Because if you believe that the other side is acting contrary to the interests of the people (or at least, your people,) then you have to seize power first in order to do what’s good for your people.
Politics is always about power. If you want to understand how this works in modern times, read (or listen to a podcast) about Robert Caro’s work, particularly his biographies of Lyndon B. Johnson and Robert Moses. In some ways, Moses is far more interesting, if only because so much has been written about LBJ, but to really understand how politics works on a kind of granular level, Moses is the perfect subject to sketch out. There are probably thousands of local political movers across the country like Moses, using their social networks, their money, their favors to build political armies and to take care of “their people” - and this is a day-in, day-out process that takes places one generation after the next. And this is in what is widely regarded as a fairly stable democratic republic - one can imagine how politics works in less democratic and less transparent countries. The Canadas of the world are rare. Appreciate them. But even in a more progressive form of democracy like Canada, you will still find break-neck politics.
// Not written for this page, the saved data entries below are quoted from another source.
Definition json_StoryboardModule (r : StoryboardModule) : any :=
  AObj (str_field "id" (md_ID r) ++ str_field "key" (md_Key r) ++
    str_field "semantic_type" (md_SemanticType r) ++ str_field "title" (md_Title r) ++
    str_field_opt "description" (md_Description r) ++ int_field "order" (md_Order r) ++
    int_field "planned_count" (md_PlannedCount r) ++ bool_field "required" (md_Required r) ++
    bool_field "review_required" (md_ReviewRequired r) ++
    int_field "revision" (md_Revision r) ++
    [("capabilities", json_ModuleCapabilities (md_Capabilities r))] ++
    array_field_opt "elements" json_StoryboardElement (md_Elements r) ++
    map_field_opt "metadata" (md_Metadata r)).

Definition json_DependencyEdge (r : DependencyEdge) : any :=
  AObj (str_field "from_target_id" (ed_FromTargetID r) ++
    str_field_opt "from_slot" (ed_FromSlot r) ++ str_field "to_target_id" (ed_ToTargetID r) ++
    str_field_opt "to_slot" (ed_ToSlot r) ++ str_field_opt "relation" (ed_Relation r)).

Definition json_StoryboardRevision (r : StoryboardRevision) : any :=
  AObj (str_field "id" (rv_ID r) ++ str_field "storyboard_id" (rv_StoryboardID r) ++
    str_field_opt "base_revision_id" (rv_BaseRevisionID r) ++
    int_field_opt "derived_from_spec_version" (rv_DerivedFromSpecVersion r) ++
    int_field_opt "derived_from_analysis_version" (rv_DerivedFromAnalysisVersion r) ++
    bool_field_opt "preserve_approved_assets" (rv_PreserveApprovedAssets r) ++
    str_field "status" (rv_Status r) ++ str_field_opt "scenario" (rv_Scenario r) ++
    array_field_opt "modules" json_StoryboardModule (rv_Modules r) ++
    array_field_opt "dependencies" json_DependencyEdge (rv_Dependencies r) ++
    time_field "created_at" (rv_CreatedAt r) ++ time_field "updated_at" (rv_UpdatedAt r)).

Definition json_GenerationInput (r : GenerationInput) : any :=
  AObj (str_field "target_id" (gi_TargetID r) ++ str_field "asset_slot" (gi_AssetSlot r) ++
    int_field "target_revision" (gi_TargetRevision r) ++ str_field "prompt" (gi_Prompt r) ++
    int_field "prompt_revision" (gi_PromptRevision r) ++
    int_field "generation_epoch" (gi_GenerationEpoch r) ++
    array_field_opt "input_asset_ids" AStr (elems (gi_InputAssetIDs r)) ++
    str_field "fingerprint" (gi_Fingerprint r)).

(** ** Copies

    [Clone] goes through JSON: slices and maps that are empty come back nil and
    the integers inside [any] come back as floats. *)

Definition clone_map (m : gomap any) : gomap any := omit_empty (cloneMap m).

Definition clone_AssetSlot (s : AssetSlot) : AssetSlot :=
  s <| sl_CandidateIDs := copy_slice id (sl_CandidateIDs s) |>.

Definition clone_StoryboardElement (e : StoryboardElement) : StoryboardElement :=
  e <| el_Content := clone_map (el_Content e) |>
    <| el_LockedFields := copy_slice id (el_LockedFields e) |>
    <| el_PromptSlots := copy_slice id (el_PromptSlots e) |>
    <| el_AssetSlots := copy_slice clone_AssetSlot (el_AssetSlots e) |>
    <| el_Metadata := clone_map (el_Metadata e) |>.

Definition clone_StoryboardModule (m : StoryboardModule) : StoryboardModule :=
  m <| md_Elements := clone_StoryboardElement <$> md_Elements m |>
    <| md_Metadata := clone_map (md_Metadata m) |>.

Definition clone_StoryboardRevision (r : StoryboardRevision) : StoryboardRevision :=
  r <| rv_Modules := clone_StoryboardModule <$> rv_Modules r |>.

Definition Clone (a : StoryboardAggregate) : StoryboardAggregate :=
  a <| ag_Revisions := clone_StoryboardRevision <$> ag_Revisions a |>
    <| ag_AppliedCommandHashes := omit_empty (ag_AppliedCommandHashes a) |>.

Definition PublicView (a : StoryboardAggregate) : StoryboardAggregate :=
  Clone a <| ag_AppliedCommandIDs := [] |> <| ag_AppliedCommandHashes := None |>.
I’m reading the Federalist Papers, and they are all about power. Who gets it and how it is controlled. Obviously if you want to get something accomplished, you need power to do it.
What is different these days is the use of power to rewrite the rules so you don’t lose power. Thus gerrymandering. Thus changing laws before a party loses the governorship. Making it hard for those who might be opposed to you to vote.
That’s the kind of thing dictators do to hold on to power. And these days, Republicans.